▶ DIRECTIONS:
Take the lines from the beginning of the data below through the line holding "row_clash a b := (connection_id" and return exactly those.

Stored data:
#####
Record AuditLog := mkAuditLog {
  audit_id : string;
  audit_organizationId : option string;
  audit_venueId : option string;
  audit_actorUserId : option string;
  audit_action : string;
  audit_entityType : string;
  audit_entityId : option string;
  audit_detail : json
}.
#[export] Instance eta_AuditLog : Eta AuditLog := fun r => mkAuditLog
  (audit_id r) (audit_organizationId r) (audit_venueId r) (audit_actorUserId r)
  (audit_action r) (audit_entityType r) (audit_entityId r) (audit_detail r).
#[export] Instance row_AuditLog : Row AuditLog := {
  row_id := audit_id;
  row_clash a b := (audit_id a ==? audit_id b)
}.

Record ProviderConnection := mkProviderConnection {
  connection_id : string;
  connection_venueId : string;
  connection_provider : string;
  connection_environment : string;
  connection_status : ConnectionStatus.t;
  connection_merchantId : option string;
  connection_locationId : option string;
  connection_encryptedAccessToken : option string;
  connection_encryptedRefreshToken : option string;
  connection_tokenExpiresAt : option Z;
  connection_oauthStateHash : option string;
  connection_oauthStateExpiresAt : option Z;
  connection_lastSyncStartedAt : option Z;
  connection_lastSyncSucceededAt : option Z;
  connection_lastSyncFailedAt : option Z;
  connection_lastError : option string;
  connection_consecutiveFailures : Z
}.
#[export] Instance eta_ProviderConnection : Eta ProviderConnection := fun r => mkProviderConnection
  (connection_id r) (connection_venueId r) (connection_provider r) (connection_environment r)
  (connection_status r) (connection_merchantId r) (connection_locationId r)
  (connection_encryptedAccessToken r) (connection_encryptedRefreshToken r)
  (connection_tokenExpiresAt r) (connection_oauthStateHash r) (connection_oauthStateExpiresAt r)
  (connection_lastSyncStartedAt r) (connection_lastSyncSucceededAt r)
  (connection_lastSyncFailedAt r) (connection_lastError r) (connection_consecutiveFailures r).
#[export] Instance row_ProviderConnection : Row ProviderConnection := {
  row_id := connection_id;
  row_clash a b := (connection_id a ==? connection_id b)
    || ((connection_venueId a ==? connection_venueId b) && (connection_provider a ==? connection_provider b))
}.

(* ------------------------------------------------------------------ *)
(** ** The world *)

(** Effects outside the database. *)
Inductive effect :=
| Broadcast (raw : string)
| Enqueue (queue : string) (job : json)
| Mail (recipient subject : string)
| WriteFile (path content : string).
#####
▶ OUTPUT OF THE EXERCISE:
Record AuditLog := mkAuditLog {
  audit_id : string;
  audit_organizationId : option string;
  audit_venueId : option string;
  audit_actorUserId : option string;
  audit_action : string;
  audit_entityType : string;
  audit_entityId : option string;
  audit_detail : json
}.
#[export] Instance eta_AuditLog : Eta AuditLog := fun r => mkAuditLog
  (audit_id r) (audit_organizationId r) (audit_venueId r) (audit_actorUserId r)
  (audit_action r) (audit_entityType r) (audit_entityId r) (audit_detail r).
#[export] Instance row_AuditLog : Row AuditLog := {
  row_id := audit_id;
  row_clash a b := (audit_id a ==? audit_id b)
}.

Record ProviderConnection := mkProviderConnection {
  connection_id : string;
  connection_venueId : string;
  connection_provider : string;
  connection_environment : string;
  connection_status : ConnectionStatus.t;
  connection_merchantId : option string;
  connection_locationId : option string;
  connection_encryptedAccessToken : option string;
  connection_encryptedRefreshToken : option string;
  connection_tokenExpiresAt : option Z;
  connection_oauthStateHash : option string;
  connection_oauthStateExpiresAt : option Z;
  connection_lastSyncStartedAt : option Z;
  connection_lastSyncSucceededAt : option Z;
  connection_lastSyncFailedAt : option Z;
  connection_lastError : option string;
  connection_consecutiveFailures : Z
}.
#[export] Instance eta_ProviderConnection : Eta ProviderConnection := fun r => mkProviderConnection
  (connection_id r) (connection_venueId r) (connection_provider r) (connection_environment r)
  (connection_status r) (connection_merchantId r) (connection_locationId r)
  (connection_encryptedAccessToken r) (connection_encryptedRefreshToken r)
  (connection_tokenExpiresAt r) (connection_oauthStateHash r) (connection_oauthStateExpiresAt r)
  (connection_lastSyncStartedAt r) (connection_lastSyncSucceededAt r)
  (connection_lastSyncFailedAt r) (connection_lastError r) (connection_consecutiveFailures r).
#[export] Instance row_ProviderConnection : Row ProviderConnection := {
  row_id := connection_id;
  row_clash a b := (connection_id a ==? connection_id b)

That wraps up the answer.